We develop a capability to simulate reduction-oxidation (redox) flow batteries in the Sierra Multi-Mechanics code base. Specifically, we focus on all-vanadium redox flow batteries; however, the capability is general in implementation and could be adopted to other chemistries. The electrochemical and porous flow models follow those developed in the recent publication by [28]. We review the model implemented in this work and its assumptions, and we show several verification cases including a binary electrolyte, and a battery half-cell. Then, we compare our model implementation with the experimental results shown in [28], with good agreement seen.

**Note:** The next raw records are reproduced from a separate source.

Lemma check_expiry_contains_failure_witness :
  ∃ rows_after w3,
    check_expiry (rt := demo_runtime) ["soon-example.test"] 1%nat =
      (Return rows_after, w3) ∧
    check_expiry (rt := demo_runtime)
      (["valid-example.test"] ++ "garbled.test" :: ["soon-example.test"])
      0%nat =
      (Return ([Row "valid-example.test" (Some 400) "Valid" "ExampleCA"] ++
               Row "garbled.test" None
                 ("Error: " +:+
                  str (ValueError_format "05/01/2026" "%b %d %H:%M:%S %Y %Z"))
                 "Unknown Issuer"
               :: rows_after), w3).
Proof.
  apply (check_expiry_contains_failure (rt := demo_runtime)
           ["valid-example.test"] "garbled.test" ["soon-example.test"]
           0%nat [Row "valid-example.test" (Some 400) "Valid" "ExampleCA"]
           1%nat (ValueError_format "05/01/2026" "%b %d %H:%M:%S %Y %Z")
           1%nat).
  - vm_compute. reflexivity.
  - right. unfold notAfter_unparsable.
    exists (), 1%nat, "garbled.test", 1%nat,
           (mk_cert (Some "05/01/2026") (Some ExampleCA)), 1%nat,
           (mk_cert (Some "05/01/2026") (Some ExampleCA)), 1%nat,
           "05/01/2026".
    repeat split.
Defined.



(** The day count in terms of instants: the expiry is a GMT reading,
    the clock reading is taken [utcoffset] ahead of UTC, and the two
    naive values are subtracted as they are, so that the offset of the
    local zone enters the count. *)
Lemma days_left_at_utcoffset (expiry now : datetime) (t_expiry t_now : Z)
    (utcoffset : Z) :
  reads_at 0 expiry t_expiry →
  reads_at utcoffset now t_now →
  days (sub expiry now) = (t_expiry - t_now - utcoffset) / us_per_day.
Proof.
  unfold reads_at. intros Hexp Hnow. rewrite days_sub_floor.
  f_equal. lia.
Qed.

(** On a machine 14 hours ahead of UTC a certificate that is good for
    one more hour is reported with day count -1 and as ["Expired"]. *)
Lemma zone_ahead_reports_expired :
  reads_at 0 (mk_datetime 2026 1 5 13 0 0 0)
           (instant demo_noon + us_per_hour) ∧
  reads_at (14 * us_per_hour) (mk_datetime 2026 1 6 2 0 0 0)
           (instant demo_noon) ∧
  check_expiry (rt := ahead_runtime) ["one-more-hour.test"] 0%nat =
    (Return [Row "one-more-hour.test" (Some (-1)) "Expired" "ExampleCA"],
     1%nat).
Proof. repeat split; vm_compute; reflexivity. Qed.

(** C4, as the code has it, on a machine whose local clock is on UTC.
    For a host whose certificate was read, the day count is the floor of
    the distance from the instant at which the clock was read for that
    host (after its fetch, before the next host is touched) to the
    expiry instant, in days: it rounds toward minus infinity. It agrees
    with rounding toward zero when the expiry is not in the past; 29
    days and 23 hours ahead gives 29; an expiry less than a day in the
    past gives -1. *)
Theorem check_expiry_days_floor {rt : Runtime}
    (host : string) (rest : list string) (w : World) (expiry : datetime)
    (issuer_name : string) (w1 : World) (now : datetime) (w2 : World)
    (t_expiry t_now : Z) :
  get_cert_info host w = (Return (expiry, issuer_name), w1) →
  datetime_now w1 = (now, w2) →
  reads_at 0 expiry t_expiry →
  reads_at 0 now t_now →
  ∃ d s rows w3,
    check_expiry rest w2 = (Return rows, w3) ∧
    check_expiry (host :: rest) w =
      (Return (Row host (Some d) s issuer_name :: rows), w3) ∧
    d = (t_expiry - t_now) / us_per_day ∧
    d * us_per_day ≤ t_expiry - t_now < (d + 1) * us_per_day ∧
    (t_now ≤ t_expiry → d = truncated_days t_expiry t_now) ∧
    (t_expiry = t_now + 29 * us_per_day + 23 * us_per_hour → d = 29) ∧
    (t_now - us_per_day ≤ t_expiry < t_now → d = -1).
Proof.
  intros Hfetch Hnow Hexp Hutc.
  destruct (check_expiry_returns rest w2) as (rows & w3 & Hrest).
  exists (days (sub expiry now)), (status_of (days (sub expiry now))), rows, w3.
  split; [exact Hrest|]. split.
  { apply (check_expiry_cons _ _ _ _ _ _ _
             (check_host_fetched [] _ _ _ _ _ _ _ Hfetch Hnow) Hrest). }
  pose proof (days_sub_bounds expiry now) as Hb. cbn zeta in Hb.
  pose proof (days_left_at_utcoffset _ _ _ _ _ Hexp Hutc) as Hd.
  rewrite Z.sub_0_r in Hd. unfold reads_at in Hexp, Hutc.
  replace (instant expiry - instant now) with (t_expiry - t_now) in Hb by lia.
  split; [exact Hd|]. split; [exact Hb|].
  unfold truncated_days, us_per_day, us_per_hour in *.
  repeat split.
  - intros Hle. rewrite Z.quot_div_nonneg by lia. exact Hd.
  - intros Heq. lia.
  - intros Hpast. lia.
Qed.

Lemma check_expiry_days_floor_witness :
  let t_expiry := instant (mk_datetime 2026 1 5 11 59 59 0) in
  let t_now := instant demo_noon in
  ∃ d s rows w3,
    check_expiry (rt := late_runtime) ["one-more-hour.test"] 1%nat =
      (Return rows, w3) ∧
    check_expiry (rt := late_runtime)
      ("just-expired.test" :: ["one-more-hour.test"]) 0%nat =
      (Return (Row "just-expired.test" (Some d) s "ExampleCA" :: rows), w3) ∧
    d = (t_expiry - t_now) / us_per_day ∧
    d * us_per_day ≤ t_expiry - t_now < (d + 1) * us_per_day ∧
    (t_now ≤ t_expiry → d = truncated_days t_expiry t_now) ∧
    (t_expiry = t_now + 29 * us_per_day + 23 * us_per_hour → d = 29) ∧
    (t_now - us_per_day ≤ t_expiry < t_now → d = -1).
Proof.
  intros t_expiry t_now.
  apply (check_expiry_days_floor (rt := late_runtime)
           "just-expired.test" ["one-more-hour.test"] 0%nat
           (mk_datetime 2026 1 5 11 59 59 0) "ExampleCA" 0%nat
           demo_noon 1%nat t_expiry t_now).
  - vm_compute. reflexivity.
  - reflexivity.
  - vm_compute. reflexivity.
  - vm_compute. reflexivity.
Defined.

(** C4 as stated fails, also with the local clock on UTC: a certificate
    that was still accepted by the handshake and ran out one second
    before the clock was read has a distance of minus one second, which
    rounded toward zero is 0 days; the program reports -1 (and
    ["Expired"]). *)
Lemma days_left_not_truncated :
  ¬ (∀ host w expiry issuer_name w1 now w2 t_expiry t_now,
       get_cert_info (rt := late_runtime) host w =
         (Return (expiry, issuer_name), w1) →
       datetime_now (Runtime := late_runtime) w1 = (now, w2) →
       reads_at 0 expiry t_expiry →
       reads_at 0 now t_now →
       ∃ s, check_expiry (rt := late_runtime) [host] w =
              (Return [Row host (Some (truncated_days t_expiry t_now)) s
                           issuer_name], w2)).
Proof.
  intros Hclaim.
  destruct (Hclaim "just-expired.test" 0%nat
              (mk_datetime 2026 1 5 11 59 59 0) "ExampleCA" 0%nat
              demo_noon 1%nat
              (instant (mk_datetime 2026 1 5 11 59 59 0))
              (instant demo_noon)) as [s Hs].
  - vm_compute. reflexivity.
  - reflexivity.
  - vm_compute. reflexivity.
  - vm_compute. reflexivity.
  - vm_compute in Hs. discriminate Hs.
Qed.

(** C5, as the code has it, for a host whose certificate was read (the
    handshake accepted it and [get_cert_info] returned) on a machine
    whose local clock is on UTC. When the expiry instant is the instant
    at which the clock was read or earlier, the day count is at most 0;
    when the expiry is strictly earlier the count is negative and the
    status is ["Expired"]; when it is that very instant the count is 0
    and the status is ["Expiring Soon"]. *)
Theorem check_expiry_past_expiry {rt : Runtime}
    (host : string) (w : World) (expiry : datetime) (issuer_name : string)
    (w1 : World) (now : datetime) (w2 : World) (t_expiry t_now : Z) :
  get_cert_info host w = (Return (expiry, issuer_name), w1) →
  datetime_now w1 = (now, w2) →
  reads_at 0 expiry t_expiry →
  reads_at 0 now t_now →
  t_expiry ≤ t_now →
  ∃ d s,
    check_expiry [host] w = (Return [Row host (Some d) s issuer_name], w2) ∧
    d ≤ 0 ∧
    (t_expiry < t_now → d < 0 ∧ s = "Expired") ∧
    (t_expiry = t_now → d = 0 ∧ s = "Expiring Soon").
Proof.
  intros Hfetch Hnow Hexp Hutc Hle.
  exists (days (sub expiry now)), (status_of (days (sub expiry now))).
  split.
  { apply check_expiry_single.
    apply (check_host_fetched [] _ _ _ _ _ _ _ Hfetch Hnow). }
  pose proof (days_sub_bounds expiry now) as Hb. cbn zeta in Hb.
  destruct (status_of_cases (days (sub expiry now))) as (Hneg & Hsoon & _).
  unfold reads_at in Hexp, Hutc. unfold us_per_day in Hb.
  split; [lia|]. split.
  - intros Hlt. assert (days (sub expiry now) < 0) by lia. auto.
  - intros Heq. assert (days (sub expiry now) = 0) as H0 by lia.
    split; [exact H0|]. apply Hsoon. lia.
Qed.
(** * xprintidle: the idle-time query, its DPMS workaround and the printer

    A shallow embedding of [src/xprintidle.c].  The C integers are kept as
    [Z] with the wrap-around of every conversion written out; the calls into
    Xlib are run against an explicit record of what the server answers, in a
    state monad over the observable world (the two output streams, the open
    display connections, the allocated info blocks and the log of Xlib
    calls).  The target is LP64: [int] and [unsigned] have 32 bits,
    [unsigned long] and [uint64_t] 64. *)

From Stdlib Require Import ZArith Lia Bool List String Ascii.
From Stdlib Require Import DecimalString.
From ExtLib Require Import Structures.Monad Structures.MonadState.
From ExtLib Require Import Data.Monads.StateMonad.
Import ListNotations.
Import MonadNotation.

Local Open Scope Z_scope.

(** ** Machine integers *)

Module CInt.

(** [unsigned long] and [uint64_t] on an LP64 target: 64 bits. *)
Definition ULONG_MAX1 : Z := 2 ^ 64.
Definition UINT_MAX1 : Z := 2 ^ 32.
Definition INT_MIN : Z := - 2 ^ 31.
Definition INT_MAX : Z := 2 ^ 31 - 1.
Definition CARD16_MAX1 : Z := 2 ^ 16.

(** Conversion of an integer value to [unsigned long] / [uint64_t]. *)
Definition to_ulong (x : Z) : Z := x mod ULONG_MAX1.

(** The cast [(unsigned)e]. *)
Definition to_uint (x : Z) : Z := x mod UINT_MAX1.

(** Conversion to [int], two's complement: the result an LP64 compiler
    gives for a value that does not fit. *)
Definition to_int (x : Z) : Z := (x + 2 ^ 31) mod UINT_MAX1 - 2 ^ 31.

(** [int] addition and multiplication (operands already promoted). *)
Definition int_add (a b : Z) : Z := to_int (a + b).
Definition int_mul (a b : Z) : Z := to_int (a * b).

Definition is_ulong (x : Z) : Prop := 0 <= x < ULONG_MAX1.
Definition is_int (x : Z) : Prop := INT_MIN <= x <= INT_MAX.
Definition is_card16 (x : Z) : Prop := 0 <= x < CARD16_MAX1.

End CInt.
Import CInt.

(** ** The DPMS answers of the server *)

(** Modelled from the spec: the four power modes On, Standby, Suspend, Off of
    the DPMS state; their numbers are the ones of X11's [dpmsconst.h], which
    the source includes and which is not part of the repository. *)
Definition DPMSModeOn : Z := 0.
(** Modelled from the spec: the mode Standby ([dpmsconst.h]: 1). *)
Definition DPMSModeStandby : Z := 1.
(** Modelled from the spec: the mode Suspend ([dpmsconst.h]: 2). *)
Definition DPMSModeSuspend : Z := 2.
(** Modelled from the spec: the mode Off ([dpmsconst.h]: 3). *)
Definition DPMSModeOff : Z := 3.

(** What the four DPMS requests of [workaroundCreepyXServer] answer:
    [DPMSQueryExtension], [DPMSCapable], [DPMSGetTimeouts] (three [CARD16]
    seconds) and [DPMSInfo] (a [CARD16] power level and a [BOOL]). *)
Record DPMS : Type := mkDPMS {
  dpms_extension : bool;
  dpms_capable : bool;
  standby : Z;
  suspend : Z;
  off : Z;
  state : Z;
  onoff : bool
}.
(** * spotify-to-image: the analysis store, the streaming parser, the retry
      loop and the image searcher, embedded from the Python sources.

    Python [str] values are modelled as lists of characters whose code
    points lie below 256; Rocq's [ascii] has exactly these 256 values, so
    [isspace] and [lower] below are Python's on that range. *)

From Stdlib Require Import ZArith QArith Qminmax Ascii String List Bool Lia.
From Stdlib Require Import Floats SpecFloat.
From stdpp Require Import gmap strings list fin_maps sorting.

Open Scope nat_scope.
Open Scope list_scope.

(** ** Python strings *)

Module PyStr.

Definition str := list ascii.

(** A literal: [py "LYRIC:"]. *)
Definition py (s : string) : str := list_ascii_of_string s.

Definition code (c : ascii) : nat := nat_of_ascii c.

Definition between (lo hi n : nat) : bool := (lo <=? n) && (n <=? hi).

(** [str.isspace] on one character: tab..CR, FS..US, space, NEL, NBSP. *)
Definition isspace (c : ascii) : bool :=
  between 9 13 (code c) || between 28 32 (code c)
  || (code c =? 133) || (code c =? 160).

(** [str.lower] on one character: A..Z and the Latin-1 capitals. *)
Definition lower_char (c : ascii) : ascii :=
  if between 65 90 (code c) || between 192 214 (code c)
     || between 216 222 (code c)
  then ascii_of_nat (code c + 32) else c.

Definition lower (s : str) : str := map lower_char s.

(** Truth value of a string: [not s] is [falsy s]. *)
Definition falsy (s : str) : bool :=
  match s with [] => true | _ :: _ => false end.

Fixpoint lstrip (s : str) : str :=
  match s with
  | [] => []
  | c :: s' => if isspace c then lstrip s' else s
  end.

Definition rstrip (s : str) : str := rev (lstrip (rev s)).

(** [s.strip()] *)
Definition strip (s : str) : str := rstrip (lstrip s).
(** The text after the first ["@"], when there is one. *)
Fixpoint domain_part (s : string) : option string :=
  match s with
  | EmptyString => None
  | String c rest =>
      if Ascii.eqb c "@"%char then Some rest else domain_part rest
  end.

(** An address [local@domain] with a single ["@"] and no ["_"] in the
    domain (the shape of a user principal name). *)
Definition plain_address (s : string) : bool :=
  match domain_part s with
  | Some d => negb (has_char "@"%char d) && negb (has_char "_"%char d)
  | None => false
  end.

(* ================================================================== *)
(** * Data model *)

(** A row of the groups configuration dataset ([self.groups_df]). *)
Record GroupsRow := {
  dss_name : string;
  aad_name : string;
  license : string }.

Record GroupsDf := {
  columns : list string;
  rows : list GroupsRow }.

(** A row of the frame returned by [query_members]. *)
Record DirectoryMember := {
  m_displayName : string;
  m_email : string;
  m_groups : string;
  m_login : string }.

(** A row of [aad_users]: one directory user with the unique DSS groups and
    the unique licenses of those groups. *)
Record AadUser := {
  aad_login : string;
  aad_displayName : string;
  aad_email : string;
  groups_aad : list string;
  license_aad : list string }.

(** A DSS user definition (the dict of [get_definition] / [list_users]),
    without its login, which is the key of the user base. [other] stands for
    the fields the macro never reads. *)
Record UserDef := {
  displayName : string;
  email : string;
  groups : list string;
  sourceType : string;
  userProfile : string;
  other : gmap string string }.

(** A row of [dss_users]. *)
Record DssUser := {
  login : string;
  definition : UserDef }.

(** A row of [user_comparison], the outer merge with [indicator=True]; the
    constructor is the [_merge] column, and the columns that are NaN on a
    one-sided row are absent from it. *)
Inductive ComparisonRow :=
| left_only (a : AadUser)
| right_only (d : DssUser)
| both (a : AadUser) (d : DssUser).

(** A record of [self.log_df]. *)
Record LogEntry := {
  date : string;
  user : string;
  type : string;
  message : string }.

(** Mutating requests received by DSS. *)
Inductive Request :=
| POST_user (login display_name : string) (groups : list string)
            (password source_type profile : string)
| PUT_user (login : string) (def : UserDef)
| DELETE_user (login : string).

(** What the Graph API answers to the member listing of a group: pages of
    (displayName, userPrincipalName) records, each but the last with an
    ["@odata.nextLink"], or a failure of a request or of its decoding. *)
Inductive MembersResponse :=
| members_failure (msg : string)
| members_last (value : list (string * string))
| members_page (value : list (string * string)) (next_link : MembersResponse).

Inductive outcome (A : Type) : Type :=
| Returned (a : A)
| Raised (msg : string).
Arguments Returned {A} a.
Arguments Raised {A} msg.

Next, a sensitivity study is conducted for the major model parameters, which is beneficial in targeting specific features of the redox flow cell for improvement. Lastly, we simulate a three-dimensional version of the flow cell to determine the impact of plenum channels on the performance of the cell. Such channels are frequently seen in experimental designs where the current collector plates are borrowed from fuel cell designs. These designs use a serpentine channel etched into a solid collector plate.